§ WHAT IS REQUIRED
From the data below, set down exactly the lines between the one holding "by rewrite (hit_run" and the one holding "all: rewrite Hr, Hs, Hj; cbn.", inclusive, and no others.
BEGIN PROVIDED DATA
(** [main] at a 200 response whose body does not parse as JSON: the
    [ValueError] of the parser leaves [main] with the connection open. *)
Lemma main_leaks_on_exception_witness :
  let '(r, w') :=
    @main latin1_codec
      (fun _ => Responded {| status := 200; json := Raised (OtherError "JSONDecodeError") |})
      "411111" empty_world in
  r = Raised (OtherError "JSONDecodeError") /\
  open_conns w' = 1%nat /\
  EvClose ∉ events_since empty_world w'.
Proof.
  apply (@main_leaks_on_exception latin1_codec
           (fun _ => Responded {| status := 200; json := Raised (OtherError "JSONDecodeError") |})
           "411111" empty_world (OtherError "JSONDecodeError")).
  reflexivity.
Defined.

(** * Further properties of the program *)

(** ** Runs as equations *)

Section Runs.
Context {codec : Codec}.
Variable remote : request -> reply.

(** The world a call of the resolver ends in. *)
Lemma run_world number w :
  (get_country_with_bin remote number w).2 =
    if cache_hit w number then asked number w
    else match resolved_code remote number with
         | Some code => stored number code (requested number w)
         | None => requested number w
         end.
Proof.
  destruct (cache_hit w number) eqn:Hhit.
  - destruct (hit_value number w Hhit) as (e & Hk & Hv).
    by rewrite (hit_run remote number w e Hk Hv).
  - destruct (resolved_code remote number) as [code|] eqn:Hres.
    + rewrite (resolved_run remote number w code Hhit Hres).
      unfold stored, requested, asked, record, redis_set. cbn.
      by rewrite <- !app_assoc.
    + by apply unresolved_run.
Qed.

(** The events of a call. *)
Lemma run_events number w :
  events_since w (get_country_with_bin remote number w).2 =
    EvCacheGet (cache_key number) ::
    if cache_hit w number then []
    else EvHttpGet (lookup_request number) ::
         match resolved_code remote number with
         | Some code => [EvCacheSet (cache_key number) code CACHE_TTL]
         | None => []
         end.
Proof.
  rewrite run_world. apply events_since_app.
  destruct (cache_hit w number); [done|].
  destruct (resolved_code remote number); cbn; by rewrite <- !app_assoc.
Qed.

(** A 200 response with a body but no code: [None], unless the first
    element is no object. *)
Lemma no_code_run number w r b :
  cache_hit w number = false ->
  remote (lookup_request number) = Responded r ->
  status r = 200 ->
  json r = Returned b ->
  resolved_code remote number = None ->
  (get_country_with_bin remote number w).1 =
    match b with
    | JsonList (NotObject :: _) => Raised AttributeError
    | _ => Returned None
    end.
Proof.
  unfold cache_hit, resolved_code, lookup_request. intros Hm Hr Hs Hj.
  rewrite Hr, Hs, Hj. cbn. intros Hres.
  unfold get_country_with_bin. unfold_run.
  destruct (value <$> cache w !! cache_key number) as [[|b0 bs]|]; try done.
  all: rewrite Hr, Hs, Hj; cbn.
  all: destruct b as [[|[fields|] items]|]; try done.
  all: cbn; destruct (fields !! "iso_code2") as [[|c]|]; try done.
  all: cbn; by destruct (str_truthy c).
Qed.

(** [main] is the resolver between acquiring and releasing the client;
    the release is skipped when the resolver raises. *)
Lemma main_run number w :
  main remote number w =
    match get_country_with_bin remote number (connected w) with
    | (Returned a, w') =>
        (Returned {| bin := number; country_alpha2 := a;
                     classification := classify_country_by_alpha2 a |},
         released w')
    | (Raised e, w') => (Raised e, w')
    end.
Proof.
  unfold main, connected, released, bind, redis_from_url, redis_aclose, ret.
  cbn [fst snd].
  by destruct (get_country_with_bin remote number _) as [[a|e] w'].
Qed.
End Runs.

(** ** One attempt, and what a call leaves alone *)

Section Attempt.
Context {codec : Codec}.
Variable remote : request -> reply.

(** A call makes one attempt.  It reads the cache once, first, under
    the key of the BIN; on a hit it sends nothing, and on a miss it
    sends one request: a GET of the BIN URL with the API key header and
    a timeout of 5 seconds.  Nothing is retried. *)
Theorem resolver_single_attempt number w :
  exists evs,
    events_since w (get_country_with_bin remote number w).2
    = EvCacheGet ("bin_country:" ++ slice_to 6 number) :: evs /\
    (forall k, EvCacheGet k ∉ evs) /\
    http_requests evs =
      if cache_hit w number then []
      else [ {| req_url := "https://api.api-ninjas.com/v1/bin?bin=" ++ slice_to 6 number;
                req_headers := {[ "X-Api-Key" := API_NINJAS_KEY ]};
                req_timeout := 5 |} ].
Proof.
  rewrite run_events. eexists. split; [reflexivity|].
  destruct (cache_hit w number).
  - split; [|done]. intros k. not_in_events.
  - destruct (resolved_code remote number); (split; [|done]); intros k; not_in_events.
Qed.

(** A call touches one cache key at most.  Every other key reads as
    before, no client is acquired or released, and the log only grows. *)
Theorem resolver_frame number w :
  let w' := (get_country_with_bin remote number w).2 in
  (forall k, k <> "bin_country:" ++ slice_to 6 number ->
             cache w' !! k = cache w !! k) /\
  open_conns w' = open_conns w /\
  (log w `prefix_of` log w') /\
  (EvClose ∉ events_since w w') /\
  (forall u, EvConnect u ∉ events_since w w').
Proof.
  cbn zeta. rewrite run_events, run_world.
  destruct (cache_hit w number).
  { split; [done|]. split; [done|]. split; [by eexists|].
    split; [|intros u]; not_in_events. }
  destruct (resolved_code remote number) as [code|].
  - split.
    { intros k Hk. unfold stored, redis_set. cbn. by rewrite lookup_insert_ne. }
    split; [done|]. split.
    { unfold stored, redis_set, requested, asked, record. cbn.
      rewrite <- !app_assoc. by eexists. }
    split; [|intros u]; not_in_events.
  - split; [done|]. split; [done|]. split.
    { unfold requested, asked, record. cbn. rewrite <- !app_assoc. by eexists. }
    split; [|intros u]; not_in_events.
Qed.

(** Nothing but a resolved code is remembered.  After a miss that did
    not resolve (a sentinel, [None] or an exception), the BIN is still a
    miss, and the next call sends the request again. *)
Theorem unresolved_miss_is_retried (remote' : request -> reply) number w :
  cache_hit w number = false ->
  resolved_code remote number = None ->
  let w1 := (get_country_with_bin remote number w).2 in
  cache_hit w1 number = false /\
  http_requests (events_since w1 (get_country_with_bin remote' number w1).2)
  = [lookup_request number].
Proof.
  intros Hhit Hres. cbn zeta. rewrite (run_world remote), Hhit, Hres.
  assert (Hhit1 : cache_hit (requested number w) number = false) by done.
  split; [done|]. rewrite run_events, Hhit1.
  by destruct (resolved_code remote' number).
Qed.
END PROVIDED DATA
§ TASK OUTPUT
    by rewrite (hit_run remote number w e Hk Hv).
  - destruct (resolved_code remote number) as [code|] eqn:Hres.
    + rewrite (resolved_run remote number w code Hhit Hres).
      unfold stored, requested, asked, record, redis_set. cbn.
      by rewrite <- !app_assoc.
    + by apply unresolved_run.
Qed.

(** The events of a call. *)
Lemma run_events number w :
  events_since w (get_country_with_bin remote number w).2 =
    EvCacheGet (cache_key number) ::
    if cache_hit w number then []
    else EvHttpGet (lookup_request number) ::
         match resolved_code remote number with
         | Some code => [EvCacheSet (cache_key number) code CACHE_TTL]
         | None => []
         end.
Proof.
  rewrite run_world. apply events_since_app.
  destruct (cache_hit w number); [done|].
  destruct (resolved_code remote number); cbn; by rewrite <- !app_assoc.
Qed.

(** A 200 response with a body but no code: [None], unless the first
    element is no object. *)
Lemma no_code_run number w r b :
  cache_hit w number = false ->
  remote (lookup_request number) = Responded r ->
  status r = 200 ->
  json r = Returned b ->
  resolved_code remote number = None ->
  (get_country_with_bin remote number w).1 =
    match b with
    | JsonList (NotObject :: _) => Raised AttributeError
    | _ => Returned None
    end.
Proof.
  unfold cache_hit, resolved_code, lookup_request. intros Hm Hr Hs Hj.
  rewrite Hr, Hs, Hj. cbn. intros Hres.
  unfold get_country_with_bin. unfold_run.
  destruct (value <$> cache w !! cache_key number) as [[|b0 bs]|]; try done.
  all: rewrite Hr, Hs, Hj; cbn.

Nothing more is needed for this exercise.